◆ **Work order**:
Go through the entries below from the first line and output each one exactly, up to and including the line with "The manifest is".
>>>>
(* ===== verification/Restore.v ===== *)
(** Restore: restoring a snapshot ([simple/restore.go], from [RestoreConfig]
    on), over the blob store interface and the directory handles of
    [SecureDir].

    The manifest is an argument of [restoreManifest], which is [Run] after the
    manifest is loaded.  The state is the store, the file system, the schedule
    of the answers of [ctx.Err()] and the result counters.  Progress callbacks
    and log messages are not represented.  Writes of the streaming decoder into
    the staging file are combined into one write of what it produced; [room] is
    how much fits.  Scratch buffers that are only reused memory are dropped.

    [time.Parse(time.RFC3339, _)] is the parameter [Rfc3339], in nanoseconds. *)

From S2P Require Import Prelude GoStr Externs Compress Crypto Stream FS BlobStore Blob Manifest RestorePath SecureDir.
From stdpp Require Import base list gmap strings.
From Stdlib.Strings Require Import Byte.
Local Open Scope Z_scope.

Record RestoreConfig := MkRestoreConfig {
  rc_RepoRoot : bytes; rc_TargetDir : bytes; rc_SourceID : Z; rc_CloudID : bytes; rc_Timestamp : bytes; rc_DeviceID : bytes;
  rc_Key : bytes; rc_Overwrite : bool
}.
Record RestoreResult := MkRestoreResult { rr_RestoredFiles : Z; rr_RestoredBytes : Z; rr_SkippedFiles : Z }.

(** [time.Time{}] in nanoseconds since the epoch. *)
Definition zero_time : Z := - 62135596800 * 10 ^ 9.

(** [MtimeTime]: the zero time when there is none or it does not parse. *)
Definition MtimeTime `{Rfc3339} (f : FileEntry) : Z :=
  if eqs (f_Mtime f) [] then zero_time
  else match parse_rfc3339 (f_Mtime f) with Some t => t | None => zero_time end.

Definition cdcMaxSize : Z := 16 * 1024 * 1024.
Definition maxChunkBlobSize : Z := cdcMaxSize + MagicSize + IVSize + TagSize + 2 ^ 20.

Inductive rserr :=
| RPath (e : perr) | RDir (e : sderr) | REmptyPath | RCancelled
| RBlob (e : berr) | RStream (e : serr) | RStage (e : errno)
| RTooLarge | RReadChunk
| RHash (expected got : bytes) | RSize (expected got : Z)
| RStore (e : store_err).

(** [readAllBounded]: everything the reader delivers, at most [limit] bytes; the
    limit is noticed before a later read error is. *)
Definition readAllBounded (r : reader) (limit : Z) : result rserr bytes :=
  if limit <? blen (rd_data r) then Err RTooLarge
  else if rd_fails r then Err RReadChunk
  else Ok (rd_data r).

Section Ops.
Context `{AE : AEAD, ZS : Zstd, SH : Sha256}.

(** [decryptChunkBlobStream] up to the write: the verified plaintext of one
    chunk blob. *)
Definition decryptChunk (dec : Decryptor) (src : reader) (expectedHash : bytes) : result rserr bytes :=
  data ← readAllBounded src maxChunkBlobSize;
  let full := match Decrypt dec data with Ok p => Ok p | Err e => Err (RBlob (BDecrypt e)) end in
  plaintext ←
    (if (MagicSize + IVSize + TagSize <? blen data) && bool_decide (upto MagicSize data = MagicGB1)
        && negb (isChunkCount (upto ChunkCountSize (from MagicSize data))) then
       match newGCM (dkey dec) with
       | Err e => Err (RBlob (BDecrypt e))
       | Ok _ =>
           match gcm_open (dkey dec) (upto IVSize (from MagicSize data)) (from (MagicSize + IVSize) data) with
           | Some opened => Ok opened
           | None => full
           end
       end
     else full);
  p ← (if Zstd.IsCompressed plaintext then
         match Zstd.Decompress defaultStreamDecompressor plaintext with
         | Ok d => Ok d
         | Err e => Err (RBlob (BDecompress e))
         end
       else Ok plaintext);
  if negb (eqs (SHA256Bytes p) expectedHash) then Err (RHash expectedHash (SHA256Bytes p)) else Ok p.

Section Run.
Context {S : Type} `{B : BlobStore S} `{WK : Walk} `{U : Uuid} `{RF : Rfc3339}.

Record rst := RS { r_store : S; r_sw : sw; r_ctx : list bool; r_res : RestoreResult }.

Definition on_store {E A} (f : E -> rserr) (m : eff S E A) : eff rst rserr A :=
  wrap_err f (zoom r_store (fun s t => RS s (r_sw t) (r_ctx t) (r_res t)) m).
Definition on_disk {E A} (f : E -> rserr) (m : eff sw E A) : eff rst rserr A :=
  wrap_err f (zoom r_sw (fun w t => RS (r_store t) w (r_ctx t) (r_res t)) m).

Definition cancelled : eff rst rserr bool :=
  fun t => match r_ctx t with
           | [] => (Ok false, t)
           | b :: l => (Ok b, RS (r_store t) (r_sw t) l (r_res t))
           end.

Definition lift_result {A} (r : result rserr A) : eff rst rserr A :=
  match r with Ok a => mret a | Err e => throw e end.

(** The staging file's life: the deferred [Cleanup] around a body that writes
    it, then close and commit. *)
Definition staged (dir : posixDir) (name : bytes) (body : posixStaging -> eff rst rserr unit) : eff rst rserr unit :=
  st ← on_disk RDir (CreateStaging dir name);
  r ← attempt (body st);
  match r with
  | Err e => _ ← on_disk RDir (Cleanup st); throw e
  | Ok _ =>
      '(c, st') ← on_disk RDir (close_commit st name);
      _ ← on_disk RDir (Cleanup st');
      match c with Ok _ => mret tt | Err e => throw (RDir e) end
  end.

(** Mode (best effort) and sync before the commit. *)
Definition seal_staging (st : posixStaging) (mode : Z) : eff rst rserr unit :=
  _ ← attempt (on_disk RStage (StChmod st mode));
  on_disk RStage (StSync st).

Definition restoreChunkStream (dec : Decryptor) (hash : bytes) (st : posixStaging) : eff rst rserr unit :=
  rc ← attempt (on_store RStore (bs_GetStream hash));
  match rc with
  | Err _ =>
      plaintext ← on_store RBlob (DownloadBlob dec hash);
      on_disk RStage (StWrite st plaintext)
  | Ok src =>
      plaintext ← lift_result (decryptChunk dec src hash);
      on_disk RStage (StWrite st plaintext)
  end.

Fixpoint restore_chunks (dec : Decryptor) (st : posixStaging) (chunks : list ChunkRef) : eff rst rserr unit :=
  match chunks with
  | [] => mret tt
  | chunk :: rest =>
      c ← cancelled;
      if (c : bool) then throw RCancelled
      else
        _ ← restoreChunkStream dec (c_Hash chunk) st;
        restore_chunks dec st rest
  end.

Definition restoreChunkedFile (dec : Decryptor) (file : FileEntry) (dir : posixDir) (name : bytes) : eff rst rserr unit :=
  staged dir name (fun st =>
    _ ← restore_chunks dec st (f_Chunks file);
    seal_staging st (f_Mode file)).

Definition downloadBlobToSecureDir (dec : Decryptor) (room : Z) (hash : bytes) (dir : posixDir) (name : bytes)
    (mode expectedSize : Z) : eff rst rserr unit :=
  rc ← attempt (on_store RStore (bs_GetStream hash));
  match rc with
  | Err _ =>
      plaintext ← on_store RBlob (DownloadBlob dec hash);
      if negb (blen plaintext =? expectedSize) then throw (RSize expectedSize (blen plaintext))
      else on_disk RDir (WriteAtomic dir name plaintext mode)
  | Ok src =>
      staged dir name (fun st =>
        match decryptStreamToFile dec src (VW (FileW [] room) [] 0) with
        | Err e => throw (RStream e)
        | Ok vw =>
            _ ← on_disk RStage (StWrite st (fw_data (vw_w vw)));
            let got := SHA256Bytes (vw_h vw) in
            if negb (eqs got hash) then throw (RHash hash got)
            else if negb (vw_n vw =? expectedSize) then throw (RSize expectedSize (vw_n vw))
            else seal_staging st mode
        end)
  end.

Definition bump (f : RestoreResult -> RestoreResult) : eff rst rserr unit :=
  modify (fun t => RS (r_store t) (r_sw t) (r_ctx t) (f (r_res t))).

Definition skipped (r : RestoreResult) : RestoreResult :=
  MkRestoreResult (rr_RestoredFiles r) (rr_RestoredBytes r) (rr_SkippedFiles r + 1).

Definition counted (file : FileEntry) (r : RestoreResult) : RestoreResult :=
  MkRestoreResult (rr_RestoredFiles r + 1) (int64 (rr_RestoredBytes r + f_Size file)) (rr_SkippedFiles r).

Definition skip : eff rst rserr unit := bump skipped.

Definition close_owned (dir : posixDir) (owned : bool) : eff rst rserr unit :=
  if owned then _ ← on_disk RDir (PClose dir); mret tt else mret tt.

(** Fetch a file's content and write it: the three ways of [Run]. *)
Definition restore_content (dec : Decryptor) (room : Z) (file : FileEntry) (dir : posixDir) (name : bytes) : eff rst rserr unit :=
  match f_Chunks file with
  | _ :: _ => restoreChunkedFile dec file dir name
  | [] =>
      if DefaultChunkSize <=? f_Size file then
        downloadBlobToSecureDir dec room (f_ContentHash file) dir name (f_Mode file) (f_Size file)
      else
        plaintext ← on_store RBlob (DownloadBlob dec (f_ContentHash file));
        on_disk RDir (WriteAtomic dir name plaintext (f_Mode file))
  end.

(** The last component and those before it. *)
Definition split_comps (comps : list bytes) : option (list bytes * bytes) :=
  match last comps with
  | Some name => Some (take (length comps - 1) comps, name)
  | None => None
  end.

(** The end of an iteration of the file loop: content, time, counters. *)
Definition write_file (dec : Decryptor) (room : Z) (file : FileEntry) (dir : posixDir) (owned : bool) (name : bytes) : eff rst rserr unit :=
  r ← attempt (restore_content dec room file dir name);
  match r with
  | Err e => _ ← close_owned dir owned; throw e
  | Ok _ =>
      _ ← (if MtimeTime file =? zero_time then mret tt
           else _ ← attempt (E := rserr) (on_disk RStage (Chtimes dir name (MtimeTime file))); mret tt);
      _ ← close_owned dir owned;
      bump (counted file)
  end.

(** One iteration of the file loop after the status check. *)
Definition restore_file (cwd : bytes) (cfg : RestoreConfig) (dec : Decryptor) (room : Z) (root : posixDir)
    (file : FileEntry) : eff rst rserr unit :=
  comps ← lift_result (match safeRestoreComponents cwd (rc_TargetDir cfg) (f_Name file) with
                       | Ok l => Ok l | Err e => Err (RPath e) end);
  match split_comps comps with
  | None => throw REmptyPath
  | Some (dirComps, name) =>
      '(dir, owned) ← on_disk RDir (openSecurePath root dirComps);
      present ← attempt (if rc_Overwrite cfg then mret false else on_disk RDir (SecureDir.Exists dir name));
      match present with
      | Err e => _ ← close_owned dir owned; throw e
      | Ok true => _ ← skip; close_owned dir owned
      | Ok false => write_file dec room file dir owned name
      end
  end.

Fixpoint restore_dirs (cwd : bytes) (cfg : RestoreConfig) (root : posixDir) (dirs : list bytes) : eff rst rserr unit :=
  match dirs with
  | [] => mret tt
  | dirPath :: rest =>
      if eqs dirPath [] then restore_dirs cwd cfg root rest
      else
        comps ← lift_result (match safeRestoreComponents cwd (rc_TargetDir cfg) dirPath with
                             | Ok l => Ok l | Err e => Err (RPath e) end);
        '(dir, owned) ← on_disk RDir (openSecurePath root comps);
        r ← attempt (on_disk RDir (EnsureDir dir));
        _ ← close_owned dir owned;
        match r with
        | Err e => throw e
        | Ok _ => restore_dirs cwd cfg root rest
        end
  end.

Fixpoint restore_files (cwd : bytes) (cfg : RestoreConfig) (dec : Decryptor) (room : Z) (root : posixDir)
    (files : list FileEntry) : eff rst rserr unit :=
  match files with
  | [] => mret tt
  | file :: rest =>
      c ← cancelled;
      if (c : bool) then throw RCancelled
      else if negb (IsRestorable file) then
        _ ← skip; restore_files cwd cfg dec room root rest
      else
        _ ← restore_file cwd cfg dec room root file;
        restore_files cwd cfg dec room root rest
  end.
<<<<
◆ **Reply to the exercise**:
(* ===== verification/Restore.v ===== *)
(** Restore: restoring a snapshot ([simple/restore.go], from [RestoreConfig]
    on), over the blob store interface and the directory handles of
    [SecureDir].

    The manifest is an argument of [restoreManifest], which is [Run] after the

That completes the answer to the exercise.